U.S. officials are exploring ways to prevent a surge in opium cultivation in Afghanistan, once the world’s leading producer, now that the Taliban’s control is crumbling.
The challenge is persuading the factions likely to govern to fight opium production and trafficking, when these groups in the past have shown little inclination to do that.
U.S. counternarcotics officials want to make drug-fighting a condition for receiving international humanitarian aid. They expect some of the assistance will include programs to encourage Afghan farmers to give up opium, the raw material for heroin, in favor of wheat and other legal crops.
Representatives of U.S. anti-drug agencies have met to begin developing a counterdrug plan. With efforts under way to form a new multiethnic government in Afghanistan, the opium issue is attracting the attention of leading Bush administration officials.

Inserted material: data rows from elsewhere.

Lemma extend_chain_spec n st c l p fs : cache_ok v st -> chain v (disk v st) c (l ++ [p]) ->
  Forall (fun x => fat_at v (disk v st) x <> 0) (l ++ [p]) ->
  free_list v (disk v st) = fs ->
  exists st', extend_chain v n st p = ((n <=? length fs)%nat, st') /\ cache_ok v st' /\
    grown (disk v st) (disk v st') c (l ++ [p]) (take n fs).
Proof using V.
  revert st l p fs. induction n as [|n IH]; intros st l p fs C Hc Hu Hf; cbn [extend_chain].
  - rewrite take_0. exists st. split_and!; [done|done|]. split; rewrite ?app_nil_r; done.
  - destruct (find_free_head v V st C) as (st1 & -> & C1 & Hd1). rewrite Hf.
    destruct fs as [|q fs].
    { cbn. exists st1. rewrite (same_disk v _ _ Hd1). split_and!; [done|done|]. split; rewrite ?app_nil_r; done. }
    cbn [head default app].
    assert (q ∈ free_list v (disk v st)) as Hq by (rewrite Hf; set_solver).
    apply elem_free_list in Hq as [Hq Hq0]. cbn. rewrite (proj2 (Z.ltb_ge q 0)) by lia.
    pose proof (chain_Forall v _ _ _ Hc) as Hr. apply Forall_app in Hr as [_ [Hp _]%Forall_cons].
    destruct (two_writes st1 p q C1 ltac:(lia) ltac:(lia)) as [C2 U]. rewrite (same_disk v _ _ Hd1) in U.
    assert (q ∉ l ++ [p]) as Hql.
    { intros Hin. rewrite Forall_forall in Hu. by apply (Hu q Hin). }
    set (st2 := fat32_write_fat_entry v _ q EOC) in *.
    assert (free_list v (disk v st2) = fs) as Hf2.
    { pose proof (free_list_NoDup v (disk v st)) as Hnd. rewrite Hf in Hnd.
      transitivity (filter (fun x => x <> q) (free_list v (disk v st))); [|rewrite Hf; by apply filter_ne_head].
      unfold free_list. rewrite list_filter_filter. apply filter_ext_in. intros x Hx%elem_of_seqZ.
      unfold is_free. rewrite !andb_true_iff, !Z.leb_le, !Z.eqb_eq, (proj2 U) by lia.
      apply Forall_app in Hu as [_ [Hp0 _]%Forall_cons].
      case_bool_decide as E1; [unfold EOC; naive_solver|]. case_bool_decide as E2; [|naive_solver].
      subst x. naive_solver lia. }
    destruct (IH st2 (l ++ [p]) q fs) as (st' & -> & C' & G).
    + done.
    + by eapply chain_snoc.
    + apply Forall_forall. intros x Hx. rewrite (proj2 U).
      * rewrite Forall_forall in Hu. case_bool_decide; [unfold EOC; lia|]. case_bool_decide; [lia|].
        apply Hu. set_solver.
      * pose proof (chain_Forall v _ _ _ Hc) as Hr. rewrite Forall_forall in Hr.
        apply elem_of_app in Hx as [Hx| ->%list_elem_of_singleton]; [specialize (Hr x Hx)|]; lia.
    + done.
    + exists st'. split_and!; [done|done|]. destruct G as [G1 G2 G3 G4]. cbn [take].
      assert ((l ++ [p]) ++ q :: take n fs = ((l ++ [p]) ++ [q]) ++ take n fs) as Eq
        by (by rewrite <- (app_assoc (l ++ [p]) [q])).
      split; rewrite ?Eq; [done|done| |].
      * intros x Hx Hn'. rewrite G3 by done. rewrite (proj2 U) by done.
        rewrite !bool_decide_eq_false_2 by set_solver. done.
      * intros a Ha. rewrite G4 by done. by apply (proj1 U).
Qed.
(** The caller waits, and the processor goes to the next ready task of the ring after it,
    or to the kernel's task. *)
Definition blocked st l : sched :=
  set_curr (upd st (g_curr_tsk st) (set_state WAITING))
    (default (g_head_tsk st) (first_ready (s_tasks st) (removelast (after l (g_curr_tsk st))))).

Lemma block_spec st l fuel : sched_inv st l -> (length l <= fuel)%nat -> sched_block fuel st = Some (blocked st l) /\ sched_inv (blocked st l) l.
Proof.
  intros I Hf. set (c := g_curr_tsk st). set (st1 := upd st c (set_state WAITING)). assert (sched_inv st1 l) as I1 by (by apply inv_upd).
  pose proof (si_ring _ _ I) as R. destruct (si_curr_alive _ _ I) as (tc & Htc & _). fold c in Htc. pose proof (si_curr _ _ I) as Hin. fold c in Hin.
  assert (schedule_pick fuel st1 = Some (g_curr_tsk (blocked st l))) as Ep.
  { rewrite (schedule_pick_spec st1 l fuel I1 Hf). f_equal. unfold blocked. fold c. cbn [set_curr g_curr_tsk]. change (g_head_tsk st1) with (g_head_tsk st). change (g_curr_tsk st1) with c. f_equal.
    pose proof Hin as (l1 & l2 & El)%list_elem_of_split. pose proof (r_nodup _ _ R) as Hnd. rewrite El in Hnd. apply NoDup_app in Hnd as (_ & Hd & [Hc2 _]%NoDup_cons).
    assert (c ∉ l1) as Hc1 by (intros H; apply (Hd c H); by left). rewrite El, after_app, app_assoc by done. rewrite removelast_last.
    rewrite (first_ready_snoc _ _ c (set_state WAITING tc)); [|unfold st1; by rewrite upd_lookup, bool_decide_eq_true_2, Htc|done].
    apply first_ready_ext. intros a Ha. unfold st1. rewrite upd_lookup, bool_decide_eq_false_2; [done|]. intros <-. apply elem_of_app in Ha as [?|?]; done. }
  destruct (schedule_spec st1 l fuel I1 Hf) as (st' & E & I' & _). unfold sched_block. fold c st1. enough (schedule fuel st1 = Some (blocked st l)) as E2 by (split; [done|congruence]).
  clear E I' st'. unfold schedule. pose proof (ring_head_nz _ _ R) as [Hnz _]. change (g_head_tsk st1) with (g_head_tsk st). rewrite (proj2 (Z.eqb_neq _ _)), Ep by done. cbn [mbind option_bind].
  change (g_curr_tsk st1) with c. set (nx := g_curr_tsk (blocked st l)). destruct ((nx =? 0) || (nx =? c)) eqn:En; [|done].
  assert (nx = g_head_tsk st \/ (nx ∈ removelast (after l c))) as Hnx.
  { unfold nx, blocked. fold c. cbn [set_curr g_curr_tsk]. destruct (first_ready _ _) as [b|] eqn:Eb; [right|by left]. by apply first_ready_Some in Eb as [? _]. }
  pose proof Hin as (l1 & l2 & El)%list_elem_of_split. pose proof (r_nodup _ _ R) as Hnd. pose proof (r_null _ _ R) as Hnull. rewrite El in Hnd, Hnull. apply NoDup_app in Hnd as (_ & Hd & [Hc2 _]%NoDup_cons).
  assert (c ∉ l1) as Hc1 by (intros H; apply (Hd c H); by left). rewrite El, after_app, app_assoc, removelast_last in Hnx by done.
  assert (nx = c /\ c = g_head_tsk st) as [Enx Ech].
  { apply orb_true_iff in En as [En|En]; apply Z.eqb_eq in En; (destruct Hnx as [Hnx|Hnx]; [|exfalso]).
    - congruence.
    - rewrite En in Hnx. apply Hnull. set_solver.
    - split; congruence.
    - rewrite En in Hnx. apply elem_of_app in Hnx as [?|?]; done. }
  destruct (si_head _ _ I1) as (h & Hh & Hp0 & _). change (g_head_tsk st1) with (g_head_tsk st) in Hh. unfold deliver_sigint. change (g_curr_tsk st1) with c. rewrite Ech, Hh. cbn [mbind option_bind]. rewrite Hp0.
  cbn [Z.eqb negb andb]. f_equal. unfold blocked. fold c st1. fold nx in Enx. unfold nx, blocked in Enx. cbn [set_curr g_curr_tsk] in Enx. fold c in Enx. rewrite Enx. by rewrite <- (sched_eta st1).
Qed.
(* ===== verification/SchedRun.v ===== *)
(** The scheduler as a whole, [src/src/sched/sched.c]: sequences of its operations.

    [sched_op] is one call of an entry point; [op_ok] is what its caller guarantees.
    [sched_run_ok] shows that no sequence of calls breaks the invariant or hangs, and
    [sched_fair] that round-robin reaches every task that stays ready. *)
From S2P Require Import Prelude Sched SchedInv SchedOps.

Inductive sched_op :=
  | OpSchedule
  | OpResume
  | OpBlock
  | OpWake (pid : Z)
  | OpExit (code : Z)
  | OpKill (pid : Z)
  | OpSignal (pid sig_code : Z)
  | OpTick (curr_tick : Z)
  | OpReap
  | OpSleep (ms now : Z)
  | OpWaitpid (pid stat : Z) (access : bool)
  | OpSpawn (nm : new_mem) (stack_top : Z)
  | OpFork (nm : new_mem) (fm : fork_mem).

(** [sys_sleep] of [arch/syscall.c], [now] being the timer's ticks. *)
Definition sys_sleep (fuel : nat) (st : sched) (ms now : Z) : option sched :=
  let ticks_to_wait := if ms / 10 =? 0 then 1 else ms / 10 in
  schedule fuel (upd st (g_curr_tsk st) (fun t => set_state SLEEPING (set_wake_tick (s64 (now + ticks_to_wait)) t))).

(** What a system call returns: the value, what it stores for the caller, the state. *)
Definition wait_result : Type := Z * option Z * sched.

(** One round of the loop of [sys_waitpid]: [inr] when it returns.  [access] is the answer
    of [verify_usr_access] for [stat]. *)
Definition waitpid_round (fuel : nat) (st : sched) (child pid stat : Z) (access : bool) : option (sched + wait_result) :=
  t ← s_tasks st !! child;
  if decide (t_state t = ZOMBIE) then
    if negb (stat =? 0) && negb access then Some (inr (u64 (-1), None, st))
    else
      st ← sched_unlink_task fuel st child;
      st ← sched_destroy_task st child;
      Some (inr (u64 pid, if stat =? 0 then None else Some (t_ret_val t), st))
  else st ← sched_block fuel st; Some (inl st).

U.S. policy-makers had limited interest in it before the September 11 attacks. Afghan opium is sold mostly in Europe and Asia. It accounts for only a tiny fraction of the heroin sold in the United States, most of which is from Latin America.
After September 11, Afghan opium was seen in a new light: as an important moneymaker for the Taliban militia that harbored Osama bin Laden, the suspected mastermind of the attacks.
Afghan opium production surged after the Taliban took control of most of the country in 1996 and reached a peak of 4,030 U.S. tons last year, according to State Department statistics. That accounted for 72 percent of the world market.
Citing Islamic principles, the Taliban banned opium, virtually eliminating it from its territory this year. U.S. officials suspect the Taliban was trying to reduce the opium supply to boost the price of existing stockpiles.
“The farmers are poor people, and they need money, and the opium crop is a profitable crop for them,” said Mohammed Amirkhizi, an official of the U.N. Drug Control Program in Vienna, Austria.
“If the conditions remain in a way that no one is enforcing the noncultivation of illicit drugs in Afghanistan, then the farmers will go back to cultivating,” he said.
Asa Hutchinson, the head of the Drug Enforcement Administration, said it is too early to tell how cooperative the Northern Alliance will be in the future.
Mr. Hutchinson said the DEA has been working with Afghanistan’s neighbors, including Pakistan, to help block the movement of Afghan opium through their territory.